How to pass --o:security.capabilities=false to collabora container in Nextcloud AIO


is there any way to pass the env parameter --o:security.capabilities=false to collabora container created by Nextcloud AIO?

Obviously I can do it manually but it gets overwritten after every update and collabora just does not work without this workaround in my setup (NAS with limited configuration options).

It is just getting tedious doing it after every update.


Hi, see GitHub - nextcloud/all-in-one: Nextcloud AIO stands for Nextcloud All In One and provides easy deployment and maintenance with most features included in this one Nextcloud instance.

Hi, this option passes --o:security.seccomp=false to collabora container, I have it already enabled, but this is not the one I am looking for.

Ah I see. Why do you need to disable the security capabilities?

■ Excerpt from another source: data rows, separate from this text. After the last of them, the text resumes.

(** ** Sorted sets of transactions *)

Lemma grouped_elem txs x : x ∈ grouped txs ↔ x ∈ txs.
Proof. unfold grouped. rewrite merge_sort_Permutation. by rewrite elem_of_elements, elem_of_list_to_set. Qed.
Lemma grouped_sorted txs : StronglySorted Z.le (grouped txs) ∧ NoDup (grouped txs).
Proof.
  unfold grouped. split; [apply (StronglySorted_merge_sort Z.le)|]. rewrite merge_sort_Permutation. apply NoDup_elements.
Qed.
Lemma sorted_unique (l1 l2 : list Z) : StronglySorted Z.le l1 → StronglySorted Z.le l2 → NoDup l1 → NoDup l2 → (∀ x, x ∈ l1 ↔ x ∈ l2) → l1 = l2.
Proof. intros H1 H2 N1 N2 He. apply (StronglySorted_unique Z.le); [done..|]. by apply NoDup_Permutation. Qed.
Lemma filter_sorted (P : Z → Prop) `{!∀ x, Decision (P x)} l : StronglySorted Z.le l → StronglySorted Z.le (filter P l).
Proof.
  induction 1 as [|x l Hl IH Hx]; [constructor|]. rewrite filter_cons. case_decide; [|done]. constructor; [done|].
  rewrite List.Forall_forall in *. intros y Hy. apply Hx. apply list_elem_of_In, list_elem_of_filter in Hy as [_ Hy]. by apply list_elem_of_In.
Qed.

Lemma txs_on_elem l timeline tx : tx ∈ txs_on l timeline ↔ ∃ r, r ∈ l ∧ row_tx r = tx ∧ row_discrete_morse r = timeline.
Proof.
  unfold txs_on. rewrite grouped_elem, list_elem_of_fmap. split.
  - intros (r & -> & [Hr Hl]%list_elem_of_filter). by exists r.
  - intros (r & Hl & <- & Hr). exists r. split; [done|]. by apply list_elem_of_filter.
Qed.
Lemma txs_of_on s from timeline : txs_of s from timeline = filter (λ x, from <= x) (txs_on (transactions s) timeline).
Proof.
  apply sorted_unique; [apply grouped_sorted|apply filter_sorted, grouped_sorted|apply grouped_sorted|apply NoDup_filter, grouped_sorted|].
  intros x. rewrite list_elem_of_filter, txs_on_elem. unfold txs_of. rewrite grouped_elem, list_elem_of_fmap. split.
  - intros (r & -> & [ [? ?] ?]%list_elem_of_filter). split; [done|]. by exists r.
  - intros (Hf & r & ? & <- & ?). exists r. split; [done|]. by apply list_elem_of_filter.
Qed.
Lemma sorted_split (l : list Z) from : StronglySorted Z.le l → l = filter (λ x, x < from) l ++ filter (λ x, from <= x) l.
Proof.
  induction 1 as [|x l Hl IH Hx]; [done|]. rewrite !filter_cons. destruct (decide (x < from)) as [Hlt|Hge].
  - rewrite decide_False by lia. cbn [app]. by f_equal.
  - rewrite decide_True by lia. assert (filter (λ x, x < from) l = []) as Hn.
    { apply elem_of_nil_inv. intros y [Hy Hl']%list_elem_of_filter. rewrite List.Forall_forall in Hx. apply list_elem_of_In, Hx in Hl'. lia. }
    rewrite Hn in *. cbn [app] in *. by f_equal.
Qed.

TL,DR - it does not work without it, Nextcloud wont connect to collabora container

I cant grant the required capabilities ( cap_sys_chroot, cap_mknod, cap_fowner), they are not available with my docker setup - I guess the combination of limited options on NAS and the storage driver used (vfs). As my setup is more like playground/testbench for the deployment I am planning later on the different system where these constraints will most likely not be present, I cannot be bothered to deal with it when --o:security.capabilities=false on collabora container works just fine.

Did you already follow How to debug problems with Collabora and/or Talk · Discussion #1358 · nextcloud/all-in-one · GitHub?